Nitrous oxide buy
Last week’s post questioning why nitrous oxide isn’t more widely available to women in labor generated a lot of discussion, so we’ve decided to dedicate today’s post to exploring the issue further.
One commenter posted a response from her anesthesiologist friend, who discussed his concerns about the safety of nitrous oxide for both the laboring woman and other people in the room exposed to the gas. After reading the anesthesiologist’s concerns, Judith Rooks, a nurse-midwife, epidemiologist, and Our Bodies, Ourselves contributor, felt compelled to respond. She sent us a long, detailed email breaking down his concerns one by one, and addressing what she believes is misinformation about what is known about nitrous oxide and the risks of epidurals. We’ve decided to post the entire email here (with permission). The original comments are posted in bold, with Judith’s response immediately following.

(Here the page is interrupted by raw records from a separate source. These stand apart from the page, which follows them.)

Lemma close_block_bounded (read : list string) (st : state T) :
  bounded' read st ->
  Forall (allowed' read) (text (close_block separation emit o st))
  /\ (forall ms1 m ms2,
        messages (close_block separation emit o st) = ms1 ++ m :: ms2 ->
        Forall (fun e => exists b, in_block o w read b e
                                   /\ (b + S (length ms2))%nat
                                      = S (current_block o read)) m)
  /\ Z.of_nat (length (messages (close_block separation emit o st)))
     <= search_context o + 1
  /\ (0 < context (close_block separation emit o st) ->
      exists f, block_forced o read f /\ (f <= current_block o read)%nat
                /\ Z.of_nat (S (current_block o read))
                   + context (close_block separation emit o st)
                   <= Z.of_nat f + search_context o + 1).
Proof.
  intros Hbd. pose proof Hbd as (Hn & Hbuf & Hb & Hms & Hlen & Htext & Hm & Hctx).
  pose proof (history_bounded read st) as Hhist.
  unfold close_block. simpl.
  destruct (buffer st) as [|e0 b0] eqn:Ebuf; [done|]. simpl.
  destruct (matched st || (0 <? context st)) eqn:Hp.
  - split; [|split; [|split]].
    + apply Forall_app. split.
      * destruct (last st); [done|]. apply Forall_app. split; [done|].
        apply Forall_cons. split; [by left|done].
      * apply List.Forall_forall. intros t Ht.
        apply in_print_messages_inv in Ht as (ms1 & m & ms2 & e & Heq & He & ->).
        right. exists e. split; [done|].
        destruct (Hhist ms1 m ms2 Hbd Heq) as [HF Hl].
        apply (proj1 (List.Forall_forall _ _) HF) in He as (b & Hin & Hbe).
        apply (printing_near read st b (length ms2) e); try done. lia.
    + intros ms1 m ms2 H. by destruct ms1.
    + simpl. lia.
    + destruct (matched st) eqn:Em.
      * intros _. exists (current_block o read). split; [by apply Hm|]. lia.
      * simpl in Hp. rewrite Hp. apply Z.ltb_lt in Hp. intros _.
        destruct (Hctx Hp) as (f & Hf & Hle1 & Hle2). exists f.
        split; [done|]. lia.
  - apply orb_false_iff in Hp as [Em Hp]. rewrite Em, Hp. apply Z.ltb_ge in Hp.
    split; [done|]. split; [|split].
    + intros ms1 m ms2 H. by destruct (Hhist ms1 m ms2 Hbd H).
    + rewrite slice_from_snoc by done. rewrite length_app, length_drop. simpl. lia.
    + lia.
Qed.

“Nitrous oxide in trace amounts is considered a biological hazard. It must be scavenged, which is difficult to impossible for someone who has just been taught to self-administer while in labor.”
Yes, nitrous oxide (N2O) is a biological hazard, but not all biological hazards are equal. Nitrous oxide is produced by trees, among other sources, so some of it is a natural part of our environment. I mention this just so that no one thinks it is like Sarin, e.g., which is a very deadly gas even in minute quantities. N2O has been used as a component of anesthesia for more than a hundred years, and as an analgesic for women during labor for nearly a hundred years. It is the most widely used labor analgesic in the UK, Sweden, Finland, and many other countries. It is also widely used for analgesia during dentistry in this and other countries. American dentists find it particularly useful for children, and it is often used by pediatricians during necessary procedures on children.
Like all effective drugs, N2O can have ill effects, but only as a result of large doses, with dose being the product of three factors: (1) concentration, (2) duration of exposure, and (3) time for restitution between episodes of intermittent exposure. For instance, it can affect vitamin B12 metabolism resulting in health problems due to impaired cell division. But, because the effect is dose-dependent, problems are usually associated with chronic recreational abuse (addiction to recreational use of N2O) or inborn vitamin B-deficiency disorders. Healthy women using 50/50 mix of N2O & O2 during contractions are not at risk of this effect.